When making poha, try and source local and organic ingredients.
(Foto: Paula Jerez Torres / Utopia)

This poha recipe is very easy to make, and it will take you about 20 minutes of total prep and cooking time. The following recipe makes 4 servings. 


  • 2 cup flattened rice
  • 1 tsp. salt
  • 1 tsp. sugar
  • 2 tbsp. olive oil for frying
  • 2 tbsp. peanuts
  • 1 tsp. mustard seeds
  • ½ tsp. cumin seeds
  • ½ tsp. curry powder or a few curry leaves
  • 1 medium-size onion
  • ¼ tsp. turmeric powder
  • 2 tbsp. chopped cilantro
  • 1 tsp. lemon juice
  • Grated organic coconut for garnish


Once you’ve gathered all the ingredients, all you will need to make poha is a pan and a strainer. Follow these steps to prepare a delicious vegan poha:

  1. Add the flattened rice to a bowl, cover it with water, and let it soak for 1 minute.
  2. Drain the water out using a strainer, add the salt and sugar, mix, and set aside.
  3. In a pan, roast the peanuts at medium heat with 1 tablespoon of olive oil. Once they are crunchy, set aside.
  4. In the same pan, add another drizzle of olive oil and add the mustard seeds. Once they start popping, add the cumin seeds and curry leaves and stir.
  5. Add the chopped onions and turmeric and sauté until the onion takes on a light golden color. 
  6. Add the flattened rice and the peanuts and mix until combined. Cover it and let it steam for 2-3 minutes. Make sure to stir it a couple times so that it doesn’t stick to the pan.
  7. Remove the lid, add cilantro and lemon juice, and mix it well.
  8. Garnish it with more cilantro and grated coconut and serve.

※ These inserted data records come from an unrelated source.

Definition block_of (blk : list entry) : BlockBuilder := add_entries (block_restart_interval opt) blk newBlockBuilder.
Definition estimate (blk : list entry) : Z := CurrentSizeEstimate (block_of blk).
Definition data_bytes (blk : list entry) : bytes := fst (BlockBuilder_Finish (block_of blk)).
Definition stored (done : list (list entry * BlockHandle)) : bytes :=
  concat (map (fun d => stored_block kNoCompression (data_bytes d.1)) done).

Definition not_full_before (blk : list entry) : Prop :=
  forall n, (0 < n < length blk)%nat -> estimate (take n blk) < block_size opt.
Definition full (blk : list entry) : Prop := block_size opt <= estimate blk /\ not_full_before blk.

(** The handles of blocks that lie one after the other. *)
Definition placed (done : list (list entry * BlockHandle)) : Prop :=
  forall j blk h, done !! j = Some (blk, h) -> h = mkHandle (blen (stored (take j done))) (blen (data_bytes blk)).

Record uinv (r : Rep F) (done : list (list entry * BlockHandle)) (cur : list entry) : Prop := {
  ui_data : data_block r = block_of cur;
  ui_open n : (0 < n <= length cur)%nat -> estimate (take n cur) < block_size opt;
  ui_full d : d ∈ done -> full d.1;
  ui_contents : contents_of r = stored done;
  ui_placed : placed done;
}.

Lemma stored_snoc done d : stored (done ++ [d]) = stored done ++ stored_block kNoCompression (data_bytes d.1).
Proof. unfold stored. rewrite map_app, concat_app. simpl. by rewrite app_nil_r. Qed.

Lemma placed_snoc done blk : placed done -> placed (done ++ [(blk, mkHandle (blen (stored done)) (blen (data_bytes blk)))]).
Proof.
  intros Hp j blk' h Hj. apply lookup_snoc_Some in Hj as [ [Hlt Hj]|[-> E] ].
  - rewrite take_app_le by lia. by apply Hp.
  - injection E as <- <-. by rewrite take_app_length.
Qed.

(** The block is written. *)
Lemma Flush_uniform r done cur fops : tinv opt r done cur fops -> uinv r done cur -> pending_index_entry r = false ->
  table_fits (entries done ++ cur) -> cur <> [] ->
  exists h fops', tinv opt (Flush r) (done ++ [(cur, h)]) [] fops' /\
    contents_of (Flush r) = stored (done ++ [(cur, h)]) /\ placed (done ++ [(cur, h)]).
Proof.
  intros Hi Hu Hp Hf Hne. destruct (Flush_ok opt r done cur fops Hi Hp Hf Hne) as (h & fops' & Hi' & Hplain).
  destruct (Hplain plain) as [Hc ->]. rewrite (ui_data _ _ _ Hu) in *. fold (data_bytes cur) in *. rewrite (ui_contents _ _ _ Hu) in *.
  exists (mkHandle (blen (stored done)) (blen (data_bytes cur))), fops'. split; [done|]. rewrite stored_snoc. split; [done|].
  apply placed_snoc, Hu.
Qed.

Lemma Add_uniform r done cur fops e : tinv opt r done cur fops -> uinv r done cur -> table_fits (entries done ++ cur ++ [e]) ->
  exists done' cur' fops', tinv opt (TableBuilder_Add r e.1 e.2) done' cur' fops' /\
    (cur' <> [] -> pending_index_entry (TableBuilder_Add r e.1 e.2) = false) /\
    entries done' ++ cur' = entries done ++ cur ++ [e] /\ uinv (TableBuilder_Add r e.1 e.2) done' cur'.
Proof.
  intros Hi Hu Hf. destruct (add_entry_ok opt interval_ok r done cur fops e Hi Hf) as (fops1 & Hi1 & Hp1 & Hd1 & Hc1).
  rewrite (Add_unfold r e (ti_clean _ _ _ _ _ Hi)), (ti_opt _ _ _ _ _ Hi1).
  assert (Hdata : data_block (add_entry r e) = block_of (cur ++ [e])) by (rewrite Hd1, (ui_data _ _ _ Hu); unfold block_of; by rewrite add_entries_snoc).
  assert (Hopen : forall n, (0 < n < length (cur ++ [e]))%nat -> estimate (take n (cur ++ [e])) < block_size opt).
  { intros n Hn. rewrite length_app in Hn. simpl in Hn. rewrite take_app_le by lia. apply (ui_open _ _ _ Hu). lia. }
  rewrite Hdata. fold (estimate (cur ++ [e])). destruct (Z.leb_spec (block_size opt) (estimate (cur ++ [e]))) as [Hle|Hlt].
  - destruct (Flush_ok opt _ _ _ _ Hi1 Hp1 Hf ltac:(by destruct cur)) as (h & fops' & Hi' & Hplain).
    destruct (Hplain plain) as [Hc ->]. rewrite Hdata in *. fold (data_bytes (cur ++ [e])) in *. rewrite Hc1, (ui_contents _ _ _ Hu) in *.
    eexists _, [], fops'. split; [exact Hi'|]. split; [done|]. rewrite app_nil_r, entries_snoc. split; [done|]. split.
    + by apply (ti_fresh _ _ _ _ _ Hi').
    + intros n Hn. simpl in Hn. lia.
    + intros d Hd. apply elem_of_app in Hd as [Hd|Hd]; [by apply (ui_full _ _ _ Hu)|]. apply list_elem_of_singleton in Hd as ->. split; [done|]. exact Hopen.
    + by rewrite stored_snoc.
    + apply placed_snoc, Hu.
  - exists done, (cur ++ [e]), fops1. split; [done|]. split; [done|]. split; [done|]. split; [done| |apply Hu|by rewrite Hc1; apply Hu|apply Hu].
    intros n Hn. destruct (decide (n = length (cur ++ [e]))) as [-> |Hne]; [by rewrite firstn_all|]. apply Hopen. lia.
Qed.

Tips & Tricks for Preparing Poha

Garnish your poha with cilantro and grated coconut before you serve it!
Garnish your poha with cilantro and grated coconut before you serve it!
(Foto: Paula Jerez Torres / Utopia)

Poha requires a few ingredients that you may not regularly have in your pantry, such as the poha (flattened rice) itself. On top of that, flattened rice flakes are not the same as basmati or long grain rice which you may be used to cooking with. We compiled a list of tips and tricks to help you out when you prepare this recipe:

  • There are two to three varieties of flattened rice: thin and thick, and some supermarkets even have a medium-thick poha. For this recipe, pick either thick or medium-thick, but stay away from the thinnest version.
  • As seen before, flattened rice doesn’t need to be cooked, just soaked. Pay attention to your soaking time because oversoaking it could ruin the recipe.
  • Once it has cooled down, you can store your poha in the fridge for up to three days in an airtight container.
  • A famous variation of the traditional poha is Batata Poha, which includes green peas and potatoes. If you’d like to make this other variation, you can include both ingredients between steps 5 and 6. Tip: cook the potatoes in advance so that when you add them to the recipe, they only need to be sautéed.